Contact Us


All News Releases By Date



Release Date: 4/12/1999
Contact Information: William Toffel (215) 814-5706

PHILADELPHIA - The U.S. Environmental Protection Agency has approved  Pennsylvania’s plans to restore a lake and several streams that are impaired by chemicals, metals, and nutrients.

The plans were developed by the state Department of Environmental Protection.  They set a value called a total maximum daily load, also called a TMDL, for short.  

"With these cooperative efforts, significant progress toward making our rivers and lakes fishable and swimmable is becoming a reality," said W. Michael McCabe, EPA regional administrator.  

A TMDL is a measurement of the amount of a certain pollutant that can go into (or load) a specific stream and still meet water quality standards.  If a lake, river, or stream has an impaired segment, a TMDL can be developed for that segment for each pollutant, like metals, polychlorinated biphenyls or chlordane.

For example, an abandoned mine puts 181 pounds of iron per day into Lorberry Creek, a tributary of Swatara Creek in Dauphin County.  The total maximum daily load of iron determined to meet water quality standards is 16 pounds per day.  

That means the TMDL for iron in the stream below the abandoned mine is 16 pounds per day.  Under Pennsylvania’s TMDL plan, a 90 percent reduction is required in iron loadings to stop the destruction of macro invertebrates -- those small creatures that are food for fish - - and lower pH which affects a fish’s ability to reproduce.

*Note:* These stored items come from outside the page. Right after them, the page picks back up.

(* ===== verification/ArenaCheck.v ===== *)
(** * Consistency checks of a restored arena: [Arena::validate_restored]

    A snapshot is deserialized field by field, so nothing has enforced the
    arena's invariants. These are the passes that reject an inconsistent one.
    A pass over a [HashMap] visits it in no fixed order and keeps the fault with
    the lowest key; [lowest_fault] is that loop. ArenaRestore.v proves that the
    passes accept exactly the well-formed arenas. *)

From stdpp Require Import base numbers list gmap strings.
From Stdlib Require Import ZArith Lia.
From S2P Require Import Prelude TreeTypes Arena.
#[local] Open Scope string_scope.

(** [if fault.as_ref().is_none_or(|(held, _)| key < held) { fault = .. }] *)
Definition keep_lowest {K F : Type} (ltb : K → K → bool) (fault : option (K * F)) (key : K)
    (found : option F) : option (K * F) :=
  match found with
  | None => fault
  | Some err =>
      match fault with
      | None => Some (key, err)
      | Some (held, _) => if ltb key held then Some (key, err) else fault
      end
  end.

Definition lowest_fault {K V F : Type} (ltb : K → K → bool) (check : K → V → option F)
    (entries : list (K * V)) : option (K * F) :=
  foldl (λ fault '(k, v), keep_lowest ltb fault k (check k v)) None entries.

Abbreviation check_result := (outcome SnapshotConsistencyError unit).

Definition raise {K} (fault : option (K * SnapshotConsistencyError)) : check_result :=
  match fault with Some (_, err) => Err err | None => Ok () end.

(** One entry of the user index. *)
Definition check_index_entry (a : Arena) (u : Uuid) (idx : NodeIndex)
    : option SnapshotConsistencyError :=
  match nodes a !! idx with
  | None => Some (IndexSlotOutOfRange u idx (length (nodes a)))
  | Some n =>
      if is_nil (user_id n) then Some (IndexSlotTombstoned u idx)
      else if bool_decide (user_id n ≠ u) then Some (IndexSlotMismatch u idx (user_id n))
      else None
  end.

Definition check_index (a : Arena) : check_result :=
  raise (lowest_fault N.ltb (check_index_entry a) (map_to_list (index a))).

Definition check_edge (a : Arena) (field : string) (slot : nat) (target : option NodeIndex)
    : check_result :=
  match target with
  | None => Ok ()
  | Some t =>
      found ← ok_or (nodes a !! t) (EdgeOutOfRange field slot t (length (nodes a)));
      refuse_if (is_nil (user_id found)) (EdgeTombstoned field slot t)
  end.

(** The first field a tombstone should have cleared and has not. *)
Definition stale_field (n : Node) : option string :=
  if bool_decide (is_Some (parent n)) then Some "parent"
  else if bool_decide (is_Some (sponsor n)) then Some "sponsor"
  else if bool_decide (children n ≠ []) then Some "child"
  else if bool_decide (sponsored n ≠ []) then Some "sponsored node"
  else None.

Definition check_node (a : Arena) (entry : nat * Node) : check_result :=
  let '(slot, n) := entry in
  if is_nil (user_id n) then
    match stale_field n with
    | Some field => Err (TombstoneNotCleared slot field)
    | None => Ok ()
    end
  else
    refuse_if (bool_decide (index a !! user_id n ≠ Some slot)) (NodeNotIndexed slot (user_id n));;
    check_edge a "parent" slot (parent n);;
    check_edge a "sponsor" slot (sponsor n);;
    for_each (λ c, check_edge a "children" slot (Some c)) (children n);;
    for_each (λ s, check_edge a "sponsored" slot (Some s)) (sponsored n).

Definition check_depth (a : Arena) (entry : nat * Node) : check_result :=
  let '(slot, n) := entry in
  if is_nil (user_id n) then Ok ()
  else
    match parent n with
    | None => refuse_if (negb (depth n =? 0)%N) (NodeDepthNotZero slot (user_id n) (depth n))
    | Some p =>
        np ← Arena.slot a p;
        refuse_if (bool_decide (Some (depth n) ≠ u32_checked_add (depth np) 1))
          (NodeDepthMismatch slot (user_id n) (depth n) p (depth np))
    end.

Definition check_free (a : Arena) (seen : gset nat) (idx : NodeIndex)
    : outcome SnapshotConsistencyError (gset nat) :=
  n ← ok_or (nodes a !! idx) (FreeSlotOutOfRange idx (length (nodes a)));
  refuse_if (negb (is_nil (user_id n))) (FreeSlotNotTombstoned idx (user_id n));;
  refuse_if (bool_decide (idx ∈ seen)) (FreeSlotRepeated idx);;
  Ok ({[idx]} ∪ seen).

Definition check_root (a : Arena) : check_result :=
  match root a with
  | None => Ok ()
  | Some r =>
      n ← ok_or (nodes a !! r) (RootOutOfRange r (length (nodes a)));
      refuse_if (is_nil (user_id n)) (RootTombstoned r);;
      match sponsor n with
      | Some s => Err (RootHasSponsor r (user_id n) s)
      | None => Ok ()
      end
  end.

(** One downward edge: not listed twice, and named back upward. *)
Definition check_down (a : Arena) (down_field up_field : string) (up : Node → option NodeIndex)
    (slot : nat) (listed : gset (nat * nat)) (target : NodeIndex)
    : outcome SnapshotConsistencyError (gset (nat * nat)) :=
  refuse_if (bool_decide ((slot, target) ∈ listed)) (EdgeRepeated down_field slot target);;
  nt ← Arena.slot a target;
  refuse_if (bool_decide (up nt ≠ Some slot)) (EdgeNotReciprocated down_field slot target up_field);;
  Ok ({[(slot, target)]} ∪ listed).

Definition check_reciprocal (a : Arena) (down_field up_field : string)
    (down : Node → list NodeIndex) (up : Node → option NodeIndex) : check_result :=
  listed ← fold_outcome (λ listed '(slot, n),
      if is_nil (user_id n) then Ok listed
      else fold_outcome (check_down a down_field up_field up slot) listed (down n))
    (∅ : gset (nat * nat)) (enumerate (nodes a));
  for_each (λ '(slot, n),
      if is_nil (user_id n) then Ok ()
      else match up n with
           | None => Ok ()
           | Some target =>
               refuse_if (bool_decide ((target, slot) ∉ listed))
                 (EdgeNotReciprocated up_field slot target down_field)
           end) (enumerate (nodes a)).

Definition check_single_root (a : Arena) : check_result :=
  let live_count := length (filter (λ n, user_id n ≠ nil_uuid) (nodes a)) in
  match root a with
  | None => refuse_if (0 <? live_count)%nat (RootMissing live_count)
  | Some r =>
      for_each (λ '(slot, n),
        refuse_if (negb (is_nil (user_id n) || bool_decide (is_Some (parent n))
                         || bool_decide (slot = r)))
          (ParentlessNodeNotRoot slot (user_id n) r)) (enumerate (nodes a))
  end.

(** ** Sponsor chains *)

Inductive Visit := Unseen | OnWalk | Done.
#[export] Instance Visit_eq_dec : EqDecision Visit.
Proof. solve_decision. Defined.

(** One walk up the sponsor links, until a settled node or the end. *)
Fixpoint sponsor_walk (fuel : nat) (a : Arena) (start : nat) (visits : list Visit)
    (walk : list nat) (current : option NodeIndex)
    : outcome SnapshotConsistencyError (list Visit * list nat) :=
  match fuel with
  | O => Hang
  | S fuel' =>
      match current with
      | None => Ok (visits, walk)
      | Some idx =>
          v ← expect (visits !! idx);
          match v with
          | Done => Ok (visits, walk)
          | OnWalk => Err (SponsorChainRevisits start idx)
          | Unseen =>
              n ← Arena.slot a idx;
              sponsor_walk fuel' a start (<[idx := OnWalk]> visits) (walk ++ [idx]) (sponsor n)
          end
      end
  end.

Definition check_chain_from (a : Arena) (visits : list Visit) (entry : nat * Node)
    : outcome SnapshotConsistencyError (list Visit) :=
  let '(start, n) := entry in
  if is_nil (user_id n) then Ok visits
  else
    v ← expect (visits !! start);
    if bool_decide (v = Done) then Ok visits
    else
      '(visits, walk) ← sponsor_walk (loop_fuel a) a start visits [] (Some start);
      Ok (foldl (λ vs slot, <[slot := Done]> vs) visits walk).

Definition check_sponsor_chains_end (a : Arena) : check_result :=
  _ ← fold_outcome (check_chain_from a) (replicate (length (nodes a)) Unseen) (enumerate (nodes a));
  Ok ().

(** ** The whole validation *)
Definition validate_restored (a : Arena) : check_result :=
  check_index a;;
  for_each (check_node a) (enumerate (nodes a));;
  for_each (check_depth a) (enumerate (nodes a));;
  (_ ← fold_outcome (check_free a) (∅ : gset nat) (free_list a); Ok ());;
  check_root a;;
  check_reciprocal a "children" "parent" children parent;;
  check_single_root a;;
  check_reciprocal a "sponsored" "sponsor" sponsored sponsor;;
  check_sponsor_chains_end a.

(** ** Child-slot maps: the checks the slot-based trees add

    [C] is one parent's entry ([[Option<NodeIndex>; 2]] for the binary tree,
    [Vec<Option<NodeIndex>>] for the matrix) and [items] iterates over it. *)
Section slot_checks.
Context {C : Type} (items : C → list (option NodeIndex)).

(** [iter().flatten()]: the occupied slots, in slot order. *)
Definition occupied (c : C) : list NodeIndex := omap id (items c).

Definition check_slot_index (a : Arena) (slot : nat) : check_result :=
  n ← ok_or (nodes a !! slot) (ChildSlotOutOfRange slot (length (nodes a)));
  refuse_if (is_nil (user_id n)) (ChildSlotTombstoned slot).

(** One entry of the slot map: its parent, then [extra] (the matrix width),
    then its children. *)
Definition slot_entry_fault (extra : NodeIndex → C → option SnapshotConsistencyError) (a : Arena)
  (parent : NodeIndex) (c : C) : option SnapshotConsistencyError :=
  let err := λ slot, match check_slot_index a slot with Err e => Some e | _ => None end in
  match err parent with
  | Some e => Some e
  | None => match extra parent c with
        | Some e => Some e
        | None => head (omap err (occupied c))
        end
  end.

Definition check_slot_entries (extra : NodeIndex → C → option SnapshotConsistencyError) (a : Arena)
  (slots : gmap NodeIndex C) : check_result :=
  raise (lowest_fault Nat.ltb (slot_entry_fault extra a) (map_to_list slots)).

Definition check_every_live_node_has_a_slot (a : Arena) (slots : gmap NodeIndex C) : check_result :=
  for_each (λ '(slot, n),
  if is_nil (user_id n) then Ok ()
  else refuse_if (negb (bool_decide (is_Some (slots !! slot)))) (SlotEntryMissing slot (user_id n)))
  (enumerate (nodes a)).

(** What one pass over the slot map records. *)
Record slot_scan := mkScan {
  root_as_child : option nat;
  self_as_child : option nat;
  parents_of : gmap NodeIndex (nat * list nat);
}.

(** [if held.is_none_or(|held| parent < held) { held = Some(parent) }] *)
Definition lower (held : option nat) (parent : nat) : option nat :=
  match held with
  | None => Some parent
  | Some h => if (parent <? h)%nat then Some parent else held
  end.

Definition scan_child (a : Arena) (parent : NodeIndex) (st : slot_scan) (child : NodeIndex) : slot_scan :=
  mkScan
  (if bool_decide (root a = Some child) then lower (root_as_child st) parent else root_as_child st)
  (if bool_decide (child = parent) then lower (self_as_child st) parent else self_as_child st)
  (<[child := match parents_of st !! child with
            | Some (first, rest) => (first, (rest ++ [parent])%list)
            | None => (parent, [])
            end]> (parents_of st)).

Definition scan_slots (a : Arena) (slots : gmap NodeIndex C) : slot_scan :=
  foldl (λ st '(parent, c), foldl (scan_child a parent) st (occupied c))
  (mkScan None None ∅) (map_to_list slots).

(** [Vec::dedup] on a sorted vector. *)
Fixpoint dedup (l : list nat) : list nat :=
  match l with
  | [] => []
  | x :: l' => x :: match dedup l' with
                | y :: d => if (x =? y)%nat then d else y :: d
                | [] => []
                end
  end.

(** The lowest child named by more than one slot, with the slots' parents. *)
Definition repeated_child (parents : gmap NodeIndex (nat * list nat)) : option nat :=
  foldl lower None ((filter (λ '(_, (_, rest)), rest ≠ []) (map_to_list parents)).*1).

Definition repeat_error (child : NodeIndex) (first : nat) (rest : list nat) : check_result :=
  let distinct := dedup (sort_by Nat.compare (first :: rest)) in
  first_parent ← expect (distinct !! 0);
  match distinct !! 1 with
  | Some second_parent => Err (ChildSlotRepeated child first_parent second_parent (length distinct))
  | None => Err (ChildSlottedTwiceUnderOneParent child first_parent)
  end.

Definition check_every_live_node_is_slotted_once (a : Arena) (slots : gmap NodeIndex C) : check_result :=
  let st := scan_slots a slots in
  match root_as_child st with Some parent => Err (RootSlottedAsChild parent) | None => Ok () end;;
  match self_as_child st with Some slot => Err (NodeSlottedUnderItself slot) | None => Ok () end;;
  match repeated_child (parents_of st) with
  | Some child => '(first, rest) ← expect (parents_of st !! child); repeat_error child first rest
  | None => Ok ()
  end;;
  for_each (λ '(slot, n),
  if is_nil (user_id n) || bool_decide (root a = Some slot) then Ok ()
  else refuse_if (negb (bool_decide (is_Some (parents_of st !! slot)))) (LiveNodeNotSlotted slot (user_id n)))
  (enumerate (nodes a)).

(** The children check indexes the node vector before it compares. *)
Definition match_slots (a : Arena) (fault : option (nat * SnapshotConsistencyError))
  (entry : NodeIndex * C) : outcome SnapshotConsistencyError (option (nat * SnapshotConsistencyError)) :=
  let '(parent, c) := entry in
  let slotted := occupied c in
  n ← Arena.slot a parent;
  Ok (keep_lowest Nat.ltb fault parent
    (if bool_decide (slotted ≠ children n)
     then Some (ChildrenDisagreeWithSlots parent (children n) slotted) else None)).

Definition check_children_match_slots (a : Arena) (slots : gmap NodeIndex C) : check_result :=
  fault ← fold_outcome (match_slots a) None (map_to_list slots);
  raise fault.
End slot_checks.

It’s called a total maximum daily load because it identifies the total iron load the river can tolerate on a daily basis at that point without deteriorating below water quality standards, which are set by individual waterways.  

Some streams are pristine; others are already degraded.  Depending on their use, some water bodies can tolerate more pollution than a pristine trout stream and still meet their water quality standard.

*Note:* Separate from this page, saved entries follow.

(* ===== verification/Binary.v ===== *)
(** * The binary tree: [tree/binary.rs]

    An arena plus two child slots per node, left (0) and right (1); a node's
    children are rebuilt from its occupied slots. The theorems show that the
    public operations keep arena and slot map in step, that a restored tree is
    accepted exactly when they are, and that a sequence of requests computes
    what the abstract network with sides prescribes. *)

From stdpp Require Import base numbers list gmap strings.
From Stdlib Require Import ZArith Lia.
From S2P Require Import Prelude TreeTypes Arena ArenaCheck ArenaWf ArenaOps ArenaWalk ArenaRestore.
From S2P Require Import Members SlotMap Unilevel.

Module Binary.

(** [[Option<NodeIndex>; 2]] *)
Abbreviation sides := (option NodeIndex * option NodeIndex)%type.
Definition both {A} (s : A * A) : list A := [s.1; s.2].

(** [slots[position]]; a position above 1 is out of bounds. *)
Definition side {A} (s : A * A) (position : nat) : option A := both s !! position.
Definition set_side {A} (s : A * A) (position : nat) (x : A) : A * A :=
  match position with 0 => (x, s.2) | _ => (s.1, x) end.
Definition no_sides {A} : option A * option A := (None, None).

Pennsylvania started the ball rolling by identifying all the impaired waters in the state.  Now, the Commonwealth will begin to develop restoration plans by setting TMDLs for each pollutant in the impaired waterways.

Last year EPA approved TMDLs in six Pennsylvania rivers and streams.  This year, EPA has approved TMDLs for impaired segments of the following waters:

    Allegheny River, for polychlorinated biphenyls (PCBs) and chlordane
    Brandywine Creek, for chlordane
    Cheat River, for chlordane
    Lake Luxembourg, for sediment and nutrients
    Monongahela River, for PCB and chlordane
    Susquehanna River, for PCBs
    Multiple tributaries in the upper Swatara Creek watershed, including segments of Swatara Creek, Lorberry Creek, Stumps Run, Lower Rausch Creek, Middle Rausch Creek, Good Spring Creek, Coal Run, Panther Creek and Polly’s Run, each for metals caused by acid mine drainage.
Two of the pollutants listed above, PCBs and chlordane are compounds that are no longer used, but are persistent in the environment.  If they are present, even in low levels in water bodies, PCBs and chlordane will concentrate in fish tissue and can pose a human health risk.

TMDLs encourage water quality and stream habitat improvement by identifying sources of  pollution and calculating reductions needed to allow that water body to meet state water quality standards.  Pollution sources include run-off from city streets and farms, and permitted discharges from factories and sewage treatment plants.